In the material below, find the line that contains "[injection H as <- <- <-; by cbn..|]." and the line that contains "apply answer_phase_cases in Ha as [(->&->&_)|[[->", then write out exactly those two lines and everything between them.

════════

Lemma serve_hello_success a r frame_version hello challenge random received now rid a' r' step identity state n :
  entropy_ok challenge random →
  serve_hello version timeout_secs a dynamic r frame_version hello challenge random received now rid
    = (a', r', step) →
  hs_result step = Ok (Some (identity, state, n)) →
  ∃ p x, establishes a r frame_version hello challenge random received now rid n p x identity a' r'.
Proof.
  intros Hent H. unfold serve_hello in H. destruct (hello_phase _ _ _ _ _ _ _) as [a1 first] eqn:Hp.
  destruct (hello_phase_cases _ _ _ _ _ _ _ Hent Hp)
    as [(v&code&->)|[(e&->)|(n'&p&Hn&Hhb&Hb&->)]]; cbn [hs_result hs_stop hs_sent hs_attempt] in H;
    [injection H as <- <- <-; by cbn..|].
  destruct received as [[fv flags m]|e|]; [|injection H as <- <- <-; by cbn..].
  destruct (answer_phase _ _ _ _ _ _ _ _ _) as [r1 second] eqn:Ha. injection H as <- <- <-.
  apply answer_phase_cases in Ha as [(->&->&_)|[[-> ->]|(x&i&Hm&Hv&Hf&Hc&->)]]; cbn in *; [done..|].
  intros [= <- <- <-]. subst. exists p, x. split; try done; [by apply heartbeat_compatible|by exists flags].
Qed.

Lemma serve_hello_failure a r frame_version hello challenge random received now rid a' r' step :
  entropy_ok challenge random →
  serve_hello version timeout_secs a dynamic r frame_version hello challenge random received now rid
    = (a', r', step) →
  match hs_result step with
  | Ok (Some _) => True
  | Ok None =>
    r' = r ∧ hs_attempt step = Some false ∧
    ((∃ v code, hs_sent step = [(v, protocol_error code)]) ∨
     (∃ v c, hs_sent step = [(v, MServerChallenge c); (v, auth_result false)]))
  | Err e =>
    r' = r ∧ hs_attempt step = None ∧
    ((∃ ae, e = SeAuth ae ∧ hs_sent step = []) ∨
     ((received = Err e ∨
       e = SeInvalidState ∧ ∃ frame, received = Ok frame ∧ ∀ x, frame_message frame ≠ MClientAuthenticate x) ∧
      ∃ v c, hs_sent step = [(v, MServerChallenge c)]))
  | Panic => received = Panic ∧ r' = r
  end.
Proof.
  intros Hent H. unfold serve_hello in H. destruct (hello_phase _ _ _ _ _ _ _) as [a1 first] eqn:Hp.
  destruct (hello_phase_cases _ _ _ _ _ _ _ Hent Hp)
    as [(v&code&->)|[(e&->)|(n&p&Hn&Hhb&Hb&->)]]; cbn [hs_result hs_stop hs_sent hs_attempt] in H.
  - injection H as <- <- <-. cbn. split; [done|]. split; [done|]. left. by exists v, code.
  - injection H as <- <- <-. cbn. do 2 (split; [done|]). left. by exists e.
  - destruct received as [frame|e|].
    + destruct (answer_phase _ _ _ _ _ _ _ _ _) as [r1 second] eqn:Ha. injection H as <- <- <-.
      apply answer_phase_cases in Ha as [(->&->&Hm)|[[-> ->]|(x&i&_&_&_&_&->)]]; cbn; [| |done].
      * do 2 (split; [done|]). right. split; [right; split; [done|by exists frame]|by eexists _, _].
      * do 2 (split; [done|]). right. by eexists _, _.
    + injection H as <- <- <-. cbn. do 2 (split; [done|]). right. split; [by left|by eexists _, _].
    + injection H as <- <- <-. by cbn.
Qed.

════════

■ **ANSWER TO THE EXERCISE**
    [injection H as <- <- <-; by cbn..|].
  destruct received as [[fv flags m]|e|]; [|injection H as <- <- <-; by cbn..].
  destruct (answer_phase _ _ _ _ _ _ _ _ _) as [r1 second] eqn:Ha. injection H as <- <- <-.
  apply answer_phase_cases in Ha as [(->&->&_)|[[-> ->]|(x&i&Hm&Hv&Hf&Hc&->)]]; cbn in *; [done..|].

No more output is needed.